Good luck. Everyone responds differently to chemo, and radiation, so its hard to say what you can do. As mentioned, some have few problems, and others have too many. Chemo

Hi Mickey, I can't really add much over everyone else's posts, but just wanted to say hello. I finished treatment for BOT in January. Mine was a good bit larger than yours, so glad to hear you have caught it early. The treatment is tough so that the cancer is stopped in its tracks and hopefully eradicated.

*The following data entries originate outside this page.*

(** C3: the seed lies in [0, 100) and is a function of the prompt and of
    the hash secret of the process; the same prompt gets different seeds in
    processes started with [PYTHONHASHSEED] 0, 1 and 2. *)
Theorem seed_depends_on_hash_secret :
  (∀ k user_prompt, 0 ≤ derive_seed k user_prompt < 100)
  ∧ derive_seed (PyHash.secret_of_seed 0) "procrastination" = 51
  ∧ derive_seed (PyHash.secret_of_seed 1) "procrastination" = 21
  ∧ derive_seed (PyHash.secret_of_seed 2) "procrastination" = 27.
Proof.
  split; [apply derive_seed_range|]. split_and!; vm_compute; reflexivity.
Qed.

(** * Further properties of the loader *)

(** X1. Both accessors of the loader are idempotent: once one has returned a
    table, calling it again on the loader it left returns the same table and
    leaves the loader as it is. *)
Theorem loader_accessors_idempotent (self : OlogLoader.t) :
  (∀ tx self',
     OlogLoader.get_taxonomy self = (Ok tx, self') →
     OlogLoader.get_taxonomy self' = (Ok tx, self'))
  ∧ (∀ insts self',
       OlogLoader.get_intentionality_instances self = (Ok insts, self') →
       OlogLoader.get_intentionality_instances self' = (Ok insts, self')).
Proof.
  split.
  - intros tx self'. unfold OlogLoader.get_taxonomy.
    destruct (OlogLoader.taxonomy_cache self) as [cached|] eqn:Hcache.
    + intros [= <- <-]. by rewrite Hcache.
    + destruct (let? olog := _ in _) as [built|]; [|done].
      by intros [= <- <-].
  - intros insts self'. unfold OlogLoader.get_intentionality_instances.
    destruct (OlogLoader.intent_mapping_cache self) eqn:Hcache;
      try (intros [= <- <-]; by rewrite Hcache).
    destruct (let? olog := _ in _) as [fetched|] eqn:Hfetch; [|done].
    intros [= <- <-]. cbn [OlogLoader.intent_mapping_cache OlogLoader.intentionality_olog].
    destruct fetched; try done. by rewrite Hfetch.
Qed.

Lemma loader_accessors_idempotent_witness :
  let fresh := OlogLoader.Loader Sample.aesthetic Sample.intentionality None VNone in
  ∃ tx self',
    OlogLoader.get_taxonomy fresh = (Ok tx, self')
    ∧ self' ≠ fresh
    ∧ OlogLoader.get_taxonomy self' = (Ok tx, self').
Proof.
  intros fresh. eexists _, _. split; [reflexivity|]. split; [done|].
  exact (proj1 (loader_accessors_idempotent fresh) _ _ eq_refl).
Defined.

(** X2. A fresh loader whose aesthetic document has an [olog] dict with a
    [types] dict of dict entries builds a taxonomy with exactly the types
    that declare an instance list: an entry without [instances], or whose
    [instances] is not a list, is left out. *)
Theorem taxonomy_has_the_declaring_types (self : OlogLoader.t) (types : pydict) :
  OlogLoader.taxonomy_cache self = None →
  (∃ olog, Dyn.getitem (OlogLoader.aesthetic_olog self) "olog" = Ok olog
           ∧ Dyn.get olog "types" (VDict []) = Ok (VDict types)) →
  Forall (λ e, is_dict e.2) types →
  NoDup (Dict.keys types) →
  ∃ tx self',
    OlogLoader.get_taxonomy self = (Ok tx, self')
    ∧ ∀ name,
        is_Some (Dict.get name tx)
        ↔ ∃ type_def l, Dict.get name types = Some type_def
                        ∧ declares_instances type_def l.
Proof.
  intros Hcache (olog & Holog & Htypes) Hdicts Hnodup.
  destruct (flatten_declared types [] Hdicts Hnodup) as (tx & Hflat & Hdecl & _).
  unfold OlogLoader.get_taxonomy. rewrite Hcache, Holog. cbn [rbind].
  rewrite Htypes. cbn [rbind Dyn.items]. rewrite Hflat.
  eexists _, _. split; [reflexivity|]. intros name. split.
  - intros [dim Hdim].
    destruct (flatten_origin _ _ _ _ _ Hflat Hnodup Hdim) as [|(td & Htd & Hl)];
      [done|].
    exists (VDict td), (instances dim). split; [done | by exists td].
  - intros (type_def & l & Hget & Hl).
    specialize (Hdecl name l (ex_intro _ type_def (conj Hget Hl))).
    unfold taxonomy_instances in Hdecl.
    by destruct (Dict.get name tx).
Qed.

Lemma taxonomy_has_the_declaring_types_witness :
  let fresh := OlogLoader.Loader Sample.aesthetic Sample.intentionality None VNone in
  ∃ tx self',
    OlogLoader.get_taxonomy fresh = (Ok tx, self')
    ∧ is_Some (Dict.get "HeadShape" tx)
    ∧ Dict.get "Character" Sample.types
      = Some (VDict [ ("description", VStr "a designed character") ])
    ∧ ¬ is_Some (Dict.get "Character" tx).
Proof.
  intros fresh.
  destruct (taxonomy_has_the_declaring_types fresh Sample.types)
    as (tx & self' & Hget & Hiff).
  - reflexivity.
  - by eexists.
  - unfold Sample.types, Sample.dimension_doc.
    repeat (apply Forall_cons; split; [by eexists|]). apply Forall_nil_2.
  - compute_done.
  - exists tx, self'. split; [exact Hget|]. split; [|split; [reflexivity|]].
    + apply Hiff. eexists _, _. split; [reflexivity|]. by eexists.
    + intros (type_def & l & Hdef & (td & -> & Hl))%Hiff.
      vm_compute in Hdef. injection Hdef as <-. vm_compute in Hl. discriminate.
Defined.

Lemma import_server_inv (aesthetic intentionality : source) (k : PyHash.secret)
    (h : gmap loc pydict) (w : process) :
  import_server aesthetic intentionality k h = inr w →
  ∃ a i loader1,
    aesthetic = Parsed a ∧ intentionality = Parsed i
    ∧ OlogLoader.get_taxonomy (OlogLoader.Loader a i None VNone)
      = (Ok (TAXONOMY w), loader1)
    ∧ OlogLoader.get_intentionality_instances loader1
      = (Ok (ARCHETYPES w), OLOG_LOADER w)
    ∧ random_state w = SystemSeeded ∧ heap w = h ∧ hash_secret w = k.
Proof.
  unfold import_server, OlogLoader._load_ologs.
  destruct aesthetic as [| |a]; try done. destruct intentionality as [| |i]; try done.
  cbn [OlogLoader.read].
  destruct (OlogLoader.get_taxonomy _) as [[tx|] loader1] eqn:Htx; [|done].
  destruct (OlogLoader.get_intentionality_instances loader1)
    as [[archetypes|] loader2] eqn:Hinsts; [|done].
  intros [= <-]. exists a, i, loader1. by split_and!.
Qed.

On the whole I maintained a reasonable amount of energy, but I had real problems with a sore mouth and eating. Definitely follow the advice on nutrition and drinking and continuing to swallow even if eating is difficult. Also ask about exercises to keep your jaw opening wide. I wasn't told about the problem of everything tightening up and as I didn't eat for a couple of months I didn't notice my jaw had tightened up until the first time I tried a banana and I had difficulty opening wide enough!

Do take plenty of time off work if you can. I am back at work now but I was away for 9mths. I am lucky that I was able to do this and I know not everyone can, or needs to be off so long.

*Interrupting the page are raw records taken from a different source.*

(** * peeps-ember-orbit: the [orbitConfiguration] service and the contact model

    A shallow embedding of the [orbitConfiguration] Ember service (its
    [init] / [initialize] / [configure] / [clearActiveConfiguration] methods
    and the strategies they install) and of the [fullName] computed property
    of the contact model.

    The coordinator, sources and strategies belong to the Orbit library.  The
    service only calls into them, so every such call is an [Op] recorded, in
    call order, in the trace of the [World].  A call can succeed or fail
    (reject or throw); the outcome is decided by an oracle [ok], and a failing
    call aborts the rest of the promise chain, as a rejected promise does. *)

From Stdlib Require Import String Ascii List Bool ZArith Lia.
Import ListNotations.
Open Scope string_scope.

(** ** Sources, buckets and strategies *)

Inductive SourceClass :=
| MemorySource          (* the ember-orbit store *)
| JSONAPISource
| IndexedDBSource
| LocalStorageSource.

Inductive BucketClass := IndexedDBBucket | LocalStorageBucket.

Record Bucket := { bucket_class : BucketClass; bucket_namespace : string }.

Record Source := {
  src_name : string;
  src_class : SourceClass;
  src_namespace : option string;
  src_bucket : option Bucket }.

(** The [catch(e)] handler of the pull and the pessimistic push strategies:
    log, [this.source.requestQueue.skip()], [this.target.requestQueue.skip()],
    [throw e]. *)
Inductive CatchHandler := SkipQueuesAndRethrow.

(** The [action] of a request strategy: a named action of the target, or the
    [pushFail] closure of the optimistic configuration. *)
Inductive RequestAction := ActPull | ActPush | ActOnPushFail.

Record RequestOptions := {
  ro_source : string;
  ro_on : string;
  ro_target : option string;
  ro_action : RequestAction;
  ro_blocking : bool;
  ro_catch : option CatchHandler }.

Inductive Strategy :=
| EventLoggingStrategy
| LogTruncationStrategy
| SyncStrategy (source target : string) (blocking : bool)
| RequestStrategy (o : RequestOptions).

Definition action_name (a : RequestAction) : string :=
  match a with ActPull => "pull" | ActPush => "push" | ActOnPushFail => "action" end.

(** Names under which the coordinator registers a strategy. *)
Definition strategy_name (s : Strategy) : string :=
  match s with
  | EventLoggingStrategy => "event-logging"
  | LogTruncationStrategy => "log-truncation"
  | SyncStrategy src tgt _ => "sync:" ++ src ++ ":" ++ tgt
  | RequestStrategy o =>
      ro_source o ++ ":" ++ ro_on o ++ " -> "
        ++ match ro_target o with Some t => t | None => "" end
        ++ ":" ++ action_name (ro_action o)
  end.

(** ** Calls into the library *)

Inductive Op :=
| Deactivate
| Activate
| ResetSource (name : string)          (* backup.reset() *)
| RemoveStrategy (name : string)
| ClearTransformLog (name : string)
| ClearRequestQueue (name : string)
| ClearSyncQueue (name : string)
| ResetCache (name : string)           (* source.cache.reset() *)
| RemoveSource (name : string)
| SetItem (key value : string)         (* window.localStorage.setItem *)
| SetFetch                             (* Orbit.fetch = fetch *)
| AddStrategy (s : Strategy)
| AddSource (s : Source)
| PullAllRecords (name : string)       (* backup.pull(oqb.records()) *)
| SyncStore.                           (* store.sync(transform) *)

(** The environment the service acts on: the coordinator and the browser's
    local storage. *)
Record Env := {
  e_activated : bool;
  e_sources : list Source;
  e_strategies : list Strategy;
  e_storage : string -> option string }.

Definition set_activated (b : bool) (e : Env) : Env :=
  {| e_activated := b; e_sources := e_sources e;
     e_strategies := e_strategies e; e_storage := e_storage e |}.
Definition set_sources (l : list Source) (e : Env) : Env :=
  {| e_activated := e_activated e; e_sources := l;
     e_strategies := e_strategies e; e_storage := e_storage e |}.
Definition set_strategies (l : list Strategy) (e : Env) : Env :=
  {| e_activated := e_activated e; e_sources := e_sources e;
     e_strategies := l; e_storage := e_storage e |}.
Definition set_storage (k v : string) (e : Env) : Env :=
  {| e_activated := e_activated e; e_sources := e_sources e;
     e_strategies := e_strategies e;
     e_storage := fun k' => if String.eqb k' k then Some v else e_storage e k' |}.

(** What a successful call does to the environment. *)
Definition apply_op (op : Op) (e : Env) : Env :=
  match op with
  | Deactivate => set_activated false e
  | Activate => set_activated true e
  | RemoveStrategy n =>
      set_strategies (filter (fun s => negb (String.eqb (strategy_name s) n))
                        (e_strategies e)) e
  | RemoveSource n =>
      set_sources (filter (fun s => negb (String.eqb (src_name s) n))
                     (e_sources e)) e
  | AddStrategy s => set_strategies (e_strategies e ++ [s]) e
  | AddSource s => set_sources (e_sources e ++ [s]) e
  | SetItem k v => set_storage k v e
  | _ => e
  end.

Definition apply_ops (ops : list Op) (e : Env) : Env :=
  fold_left (fun e op => apply_op op e) ops e.

(** The service ([mode], [bucket]) together with its environment and the
    trace of the calls made so far. *)
Record World := {
  w_mode : option string;
  w_bucket : Bucket;
  w_env : Env;
  w_trace : list Op }.

Definition with_env (e : Env) (t : list Op) (w : World) : World :=
  {| w_mode := w_mode w; w_bucket := w_bucket w; w_env := e; w_trace := t |}.

(** ** The promise chain as a state and failure monad *)

Definition M (A : Type) := World -> option A * World.

Definition ret {A} (a : A) : M A := fun w => (Some a, w).

Definition bind {A B} (c : M A) (f : A -> M B) : M B :=
  fun w => match c w with
           | (Some a, w') => f a w'
           | (None, w') => (None, w')
           end.

Notation "x <- c ;; k" := (bind c (fun x => k))
  (at level 61, c at next level, right associativity).
Notation "c ;;; k" := (bind c (fun _ => k))
  (at level 61, right associativity).

Fixpoint for_each {A} (f : A -> M unit) (l : list A) : M unit :=
  match l with
  | [] => ret tt
  | x :: r => f x ;;; for_each f r
  end.

Definition get_bucket : M Bucket := fun w => (Some (w_bucket w), w).
Definition get_env : M Env := fun w => (Some (w_env w), w).
Definition set_mode (m : string) : M unit :=
  fun w => (Some tt, {| w_mode := Some m; w_bucket := w_bucket w;
                        w_env := w_env w; w_trace := w_trace w |}).

(** [Orbit.fetch = fetch]: an assignment, it cannot fail. *)
Definition assign_fetch : M unit :=
  fun w => (Some tt, with_env (w_env w) (w_trace w ++ [SetFetch]) w).

Definition get_source (name : string) (e : Env) : option Source :=
  find (fun s => String.eqb (src_name s) name) (e_sources e).

Section Service.

(** Outcome of the [n]-th call of the trace. *)
Variable ok : nat -> Op -> bool.
(** The [supportsIndexedDB] flag exported by [@orbit/indexeddb]. *)
Variable supportsIndexedDB : bool.

Definition call (op : Op) : M unit :=
  fun w =>
    if ok (length (w_trace w)) op
    then (Some tt, with_env (apply_op op (w_env w)) (w_trace w ++ [op]) w)
    else (None, with_env (w_env w) (w_trace w ++ [op]) w).

(** [clearActiveConfiguration()] *)
Definition clearActiveConfiguration : M unit :=
  e <- get_env ;;
  if e_activated e then
    call Deactivate ;;;
    e1 <- get_env ;;
    (match get_source "backup" e1 with
     | Some backup => call (ResetSource (src_name backup))
     | None => ret tt
     end) ;;;
    e2 <- get_env ;;
    for_each (fun name => call (RemoveStrategy name))
      (map strategy_name (e_strategies e2)) ;;;
    e3 <- get_env ;;
    for_each (fun source =>
        call (ClearTransformLog (src_name source)) ;;;
        call (ClearRequestQueue (src_name source)) ;;;
        call (ClearSyncQueue (src_name source)) ;;;
        if String.eqb (src_name source) "store"
        then call (ResetCache (src_name source))
        else call (RemoveSource (src_name source)))
      (e_sources e3)
  else ret tt.

Definition remote_source (bucket : Bucket) : Source :=
  {| src_name := "remote"; src_class := JSONAPISource;
     src_namespace := None; src_bucket := Some bucket |}.

Definition BackupClass : SourceClass :=
  if supportsIndexedDB then IndexedDBSource else LocalStorageSource.

Definition backup_source (bucket : Bucket) : Source :=
  {| src_name := "backup"; src_class := BackupClass;
     src_namespace := Some "peeps"; src_bucket := Some bucket |}.

Definition pull_strategy (pessimisticMode : bool) : Strategy :=
  RequestStrategy {| ro_source := "store"; ro_on := "beforeQuery";
                     ro_target := Some "remote"; ro_action := ActPull;
                     ro_blocking := pessimisticMode;
                     ro_catch := Some SkipQueuesAndRethrow |}.

Definition pessimistic_push_strategy : Strategy :=
  RequestStrategy {| ro_source := "store"; ro_on := "beforeUpdate";
                     ro_target := Some "remote"; ro_action := ActPush;
                     ro_blocking := true;
                     ro_catch := Some SkipQueuesAndRethrow |}.

Definition optimistic_push_strategy : Strategy :=
  RequestStrategy {| ro_source := "store"; ro_on := "beforeUpdate";
                     ro_target := Some "remote"; ro_action := ActPush;
                     ro_blocking := false; ro_catch := None |}.

Definition push_fail_strategy : Strategy :=
  RequestStrategy {| ro_source := "remote"; ro_on := "pushFail";
                     ro_target := None; ro_action := ActOnPushFail;
                     ro_blocking := true; ro_catch := None |}.

(** The body of the [.then] that follows [clearActiveConfiguration()]. *)
Definition configure_body (mode : string) : M unit :=
  set_mode mode ;;;
  call (SetItem "peeps-mode" mode) ;;;
  let pessimisticMode := String.eqb mode "pessimistic-server" in
  call (AddStrategy EventLoggingStrategy) ;;;
  call (AddStrategy LogTruncationStrategy) ;;;
  bucket <- get_bucket ;;
  (if String.eqb mode "pessimistic-server"
      || String.eqb mode "optimistic-server" then
     assign_fetch ;;;
     call (AddSource (remote_source bucket)) ;;;
     call (AddStrategy (SyncStrategy "remote" "store" pessimisticMode)) ;;;
     call (AddStrategy (pull_strategy pessimisticMode)) ;;;
     if pessimisticMode then
       call (AddStrategy pessimistic_push_strategy)
     else
       call (AddStrategy optimistic_push_strategy) ;;;
       call (AddStrategy push_fail_strategy)
   else ret tt) ;;;
  if String.eqb mode "offline-only" || String.eqb mode "optimistic-server" then
    call (AddSource (backup_source bucket)) ;;;
    call (AddStrategy (SyncStrategy "store" "backup" true)) ;;;
    call Activate ;;;
    call (PullAllRecords "backup") ;;;
    call SyncStore ;;;
    call (ClearTransformLog "backup") ;;;
    call (ClearTransformLog "store") ;;;
    call Activate
  else
    call Activate.

(** What [configure] returns: [undefined], or a promise that resolves
    ([Some tt]) or rejects ([None]). *)
Inductive Returned := Undefined | Promise (r : option unit).

(** [configure(mode)] *)
Definition configure (mode : string) (w : World) : Returned * World :=
  match w_mode w with
  | Some cur => if String.eqb mode cur then (Undefined, w)
                else let (r, w') := (clearActiveConfiguration ;;; configure_body mode) w
                     in (Promise r, w')
  | None => let (r, w') := (clearActiveConfiguration ;;; configure_body mode) w
            in (Promise r, w')
  end.

(** [window.localStorage.getItem('peeps-mode') || 'offline-only'] *)
Definition stored_mode (e : Env) : string :=
  match e_storage e "peeps-mode" with
  | Some s => if String.eqb s "" then "offline-only" else s
  | None => "offline-only"
  end.

(** [initialize()] *)
Definition initialize (w : World) : Returned * World :=
  configure (stored_mode (w_env w)) w.

End Service.

(** ** A fresh session *)

Definition store_source : Source :=
  {| src_name := "store"; src_class := MemorySource;
     src_namespace := None; src_bucket := None |}.

(** The coordinator as ember-orbit hands it to the service: the store is
    its only source, no strategy, not activated. *)
Definition fresh_env (storage : string -> option string) : Env :=
  {| e_activated := false; e_sources := [store_source];
     e_strategies := []; e_storage := storage |}.

(** [init()]: the settings bucket. *)
Definition init_bucket (supportsIndexedDB : bool) : Bucket :=
  {| bucket_class := if supportsIndexedDB then IndexedDBBucket else LocalStorageBucket;
     bucket_namespace := "peeps-settings" |}.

As others have said the treatment can be similar but everyone reacts very differently. I have found my taste buds have come back to life well (though wine still taste disgusting!) though I am suffering from the dreaded dry mouth. But that is a small price to pay for having my health and life back again.

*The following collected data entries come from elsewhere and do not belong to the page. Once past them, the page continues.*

(** C3, as the code has it.  A click with any integer outside 0..8 as
    index raises nothing: it completes normally.  When the round is over
    or [board[idx]] already reads as a mark, the click is ignored and the
    state is unchanged.  Otherwise the handler goes on as for any move:
    [board[idx]] becomes the current mark, the cells 0..8 stay as they
    were and the turn flips; the mark extends the array when [idx] is an
    array index (9 to 2^32 - 2) and is stored as a plain property, the
    elements and the length staying as they were, when it is not
    (negative, or 2^32 - 1 and above). *)
Theorem applyMove_out_of_range_silent (c : Component) (idx : Z) :
  ~ (0 <= idx <= 8)%Z ->
  exists c',
    click_at c idx = Normal c'
    /\ (gameOver (hooks c) || truthy (object_get (boardObject c) idx) = true ->
        c' = c)
    /\ (gameOver (hooks c) || truthy (object_get (boardObject c) idx) = false ->
        object_get (boardObject c') idx = str (turn (hooks c))
        /\ (forall i, (0 <= i <= 8)%Z ->
              object_get (boardObject c') i = object_get (boardObject c) i)
        /\ xIsNext (hooks c') = negb (xIsNext (hooks c))
        /\ (is_array_index idx = true ->
            board (hooks c')
            = array_set (board (hooks c)) (Z.to_nat idx) (str (turn (hooks c))))
        /\ (is_array_index idx = false ->
            board (hooks c') = board (hooks c)
            /\ boardProperties c' = {[ idx := str (turn (hooks c)) ]})).
Proof.
  intros Hidx. rewrite click_at_eq.
  destruct (gameOver (hooks c) || truthy (object_get (boardObject c) idx)) eqn:G.
  - exists c. split; [reflexivity|]. split; [reflexivity | discriminate].
  - eexists. split; [reflexivity|]. split; [discriminate|]. intros _.
    cbv zeta. unfold object_get, object_set.
    cbn [hooks boardProperties boardObject elements properties board xIsNext].
    destruct (is_array_index idx) eqn:Hk;
      cbn [hooks boardProperties boardObject elements properties board xIsNext].
    + split; [apply get_array_set_eq|]. split; [|split; [reflexivity|]].
      * intros i Hi. rewrite (is_array_index_cell i Hi).
        apply get_array_set_ne. apply bool_decide_eq_true in Hk. lia.
      * split; [reflexivity | discriminate].
    + split; [rewrite lookup_insert_eq; reflexivity|].
      split; [|split; [reflexivity|]].
      * intros i Hi. rewrite (is_array_index_cell i Hi). reflexivity.
      * split; [discriminate|]. intros _. split; [reflexivity|].
        apply insert_empty.
Qed.

Lemma applyMove_out_of_range_silent_witness :
  let c := mkComponent init ∅ in
  ~ (0 <= 4294967295 <= 8)%Z
  /\ exists c', click_at c 4294967295 = Normal c'
                /\ board (hooks c') = Array_fill 9 null
                /\ boardProperties c' = {[ 4294967295%Z := str X ]}
                /\ object_get (boardObject c') 4294967295 = str X
                /\ xIsNext (hooks c') = false.
Proof.
  intros c.
  assert (Hout : ~ (0 <= 4294967295 <= 8)%Z) by lia.
  split; [exact Hout|].
  destruct (applyMove_out_of_range_silent c 4294967295 Hout)
    as (c' & Hstep & _ & H).
  destruct (H eq_refl) as (Hget & _ & Hx & _ & Hprop).
  destruct (Hprop eq_refl) as [Hb Hp].
  exists c'. split; [exact Hstep|]. split; [exact Hb|]. split; [exact Hp|].
  split; [exact Hget | exact Hx].
Defined.

(** C3, as stated, fails: index 9 on the first render raises nothing and is
    played as a move. *)
Lemma applyMove_out_of_range_no_error :
  8 < 9
  /\ (forall e, step init (Click 9) <> Throw e)
  /\ step init (Click 9)
     = Normal {| theme := light;
                 board := Array_fill 9 null ++ [Some (str X)];
                 xIsNext := false;
                 scores := Scores.mk 0 0 0;
                 winnerInfo := mkWinnerInfo null [];
                 isDraw := false |}.
Proof. split; [lia|]. split; [discriminate | reflexivity]. Qed.

(** ** New game and reset *)

(** C7.  [newGame] always completes; it leaves nine empty cells, X to move,
    the round in progress, and the three counters as they were. *)
Theorem newGame_resets_round s :
  exists s',
    step s NewGame = Normal s'
    /\ board s' = replicate 9 (Some null)
    /\ xIsNext s' = true /\ turn s' = X
    /\ outcome s' = IN_PROGRESS
    /\ scores s' = scores s.
Proof. eexists. rewrite step_newGame. repeat split. Qed.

Please keep posting questions and let us know how you are doing.
Sally

Thanks for all the advice....
My HPV is Positive! So from what I have read that is a good thing.
I have taken my first chemo on 09/04/12 and started IMRT yesterday on 09/05/12 and today. I will have 35 days (7 weeks) of radiation and every Monday will have a chemo TX of taxol and carbolatin. The doctor said the chemo is 1/4 doses so my hair shouldn't fall out and I should get little nausea, but the nurse said that was not really correct. I don't care about my hair, not a Whole lot up there anyways and it should grow back.
My wife is taken care of me very well but I am not really seeing any effects from the rad or chem yet. (well a little constipation)...
Oh, the doc did say that I had clear margins also... Praise the Lord!
Also started the fluoride trays last week, twice a day.
I will post more later. Thanks again everyone.
Oh. ps. I have asked them to schedule my peg tube within the next 2 weeks and perhaps a port... not sure on the port as I only have 5 chemo's to go?

Best of luck to you. Your path to here and mine are all but identicle. I am jusy 2 weeks behind you. I would like to keep in touch as we go thru this nearly at the same time. See New member Hockeydad.

A port will spare your veins. Chemo has a nasty habit of destroying even the most prominent veins. I had a port even though my veins were good. Now many surgeries and a few years later, I am glad I had the port as my veins arent quite so good anymore.

Keep the good nutrition going and you will sail right thru. Every single day take in at least 2500 calories and 48 oz of water. if you get get more in do it. Your body is fighting the cancer and treatments so it is burning up calories at an amazing pace. You could take in 3500 calories every day and still would have trouble keeping your weight steady. Thats how much energy goes into fighting this! Water is especially important to flush out the kidneys. Swallow water every single day to keep your swallowing muscles active. Even if you have the feeding tube, keep swallowing daily.

Best wishes with everything!

I agree with the port idea. I wish I had had one!

Two times a day for the trays is a first. Rest of us were told once a day, usually right before bed. Check that out.

You will loose the hair on the back of your neck due to the radiation's exit path and you may loose your facil hair also due to the rad. I did and the whiskers above my chin line and the hair on the back of my neck came back but not the whiskers below my chin line.

Calories and water, tons of it each and every day. Stay on top of the Big C (constipation). I will never forget the pain I had because of the Big C!

Keep on undating us and before you know it, it will be history.

Looking back on 10 years post treatment what I wish I had done differently was stretch my mouth as wide as possible many times throughout the day. My biggest pain in the post years is not being able to open my mouth far enough to take a bite of apple, or eat most sandwiches or hamburgers. Tough on my dentist too to get into my mouth to check those teeth. Much going on for you just getting through treatment but if you can--open that mouth wide!!! Because when you finally can eat, you'll want too!
Best of luck - Kris

Yawning is a great way to fire the mouth muscles.

Yep HockeyDad I will follow your posts too.